1 restaurant owner violates order, Fresno code enforcement takes back seat to state task force

FRESNO, Calif. (KFSN) -- Fresno code enforcement officers are taking a back seat to a state task force when it comes to enforcing the governor's latest coronavirus orders.

Code enforcement officers say only two Fresno restaurants are still opening in violation of the governor's recent ban on indoor operations: Westwood BBQ and Pismo's.

They're both owned by David Fansler, who has acknowledged this week at least one Pismo's employee has a confirmed case of coronavirus, although he says the person couldn't have gotten it at work.

"I'm surprised that even after the positive COVID case that they wouldn't shut down and press reset and follow the rules," said Fresno City Council President Miguel Arias. "It should've been enough of a warning."

Code enforcement teams also warned Pismo's and Westwood and two other restaurants that they were violating the state order issued last Wednesday.

Fansler wasn't available for an interview Tuesday, but he has taken to Facebook to attack the city for the warning.

He says his restaurants offer outdoor patio dining because of their garage-style windows, even though his city permits define them as indoor dining.

"As it stands, it's still considered indoor dining with open windows and the mandate from the state requires that would not be permitted," said Fresno County interim health officer Dr. Rais Vohra.

The state designated strike teams to enforce the new orders last week and Fansler confirms they visited his restaurant, saying on Facebook they scared the manager.

Alcoholic Beverage Control is part of the team and they told Action News:

"As part of the COVID-19 Enforcement Task Force, ABC has an active investigation at this premises. At this time we cannot comment further on the investigation."

Their next visit could bring big trouble.

"They can proceed with revocation of his ABC license, which would mean he wouldn't be able to sell alcoholic beverages which are a huge revenue generator for any restaurant," said Arias.

They could also charge Fansler with a misdemeanor for flouting the law.

And the city could revoke his business permit.

Code enforcement officers say the other two restaurants they warned stopped indoor dining, which politicians like Arias say are not something they want to institute, but something they have to.
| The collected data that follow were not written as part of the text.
(** The table of sines. *)
Definition T : list Z :=
  [ 0xd76aa478; 0xe8c7b756; 0x242070db; 0xc1bdceee; 0xf57c0faf; 0x4787c62a; 0xa8304613; 0xfd469501;
    0x698098d8; 0x8b44f7af; 0xffff5bb1; 0x895cd7be; 0x6b901122; 0xfd987193; 0xa679438e; 0x49b40821;
    0xf61e2562; 0xc040b340; 0x265e5a51; 0xe9b6c7aa; 0xd62f105d; 0x02441453; 0xd8a1e681; 0xe7d3fbc8;
    0x21e1cde6; 0xc33707d6; 0xf4d50d87; 0x455a14ed; 0xa9e3e905; 0xfcefa3f8; 0x676f02d9; 0x8d2a4c8a;
    0xfffa3942; 0x8771f681; 0x6d9d6122; 0xfde5380c; 0xa4beea44; 0x4bdecfa9; 0xf6bb4b60; 0xbebfbc70;
    0x289b7ec6; 0xeaa127fa; 0xd4ef3085; 0x04881d05; 0xd9d4d039; 0xe6db99e5; 0x1fa27cf8; 0xc4ac5665;
    0xf4292244; 0x432aff97; 0xab9423a7; 0xfc93a039; 0x655b59c3; 0x8f0ccc92; 0xffeff47d; 0x85845dd1;
    0x6fa87e4f; 0xfe2ce6e0; 0xa3014314; 0x4e0811a1; 0xf7537e82; 0xbd3af235; 0x2ad7d2bb; 0xeb86d391 ].

(** The function, the number of the word and the shift of the step [i]. *)
Definition fn (i : nat) : Z -> Z -> Z -> Z := match (i / 16)%nat with 0%nat => F | 1%nat => G | 2%nat => H | _ => I end.
Definition word (i : nat) : nat :=
  match (i / 16)%nat with 0%nat => i mod 16 | 1%nat => (5 * i + 1) mod 16 | 2%nat => (3 * i + 5) mod 16 | _ => (7 * i) mod 16 end%nat.
Definition shift (i : nat) : Z :=
  let row := match (i / 16)%nat with 0%nat => [7; 12; 17; 22] | 1%nat => [5; 9; 14; 20] | 2%nat => [4; 11; 16; 23] | _ => [6; 10; 15; 21] end in
  nth (i mod 4) row 0.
"He's the only business owner of a restaurant in the city that has disagreed with the local, county, and state determination that indoor dining is not in the best interested of the city given the significant increase of COVID-19 cases," Arias said. "We're not making up the rules. We are adhering to the advice of the public health officers who do this for a living and who tell us where the highest risk of exposure is."

Indoor dining is high on that list.

The city is trying to encourage restaurant owners to take as much business outside as they can, like they're doing at Heirloom, just down the road from Pismo's and Westwood.

They have similar garage-style windows, but they're offering outdoor dining, even using a sidewalk.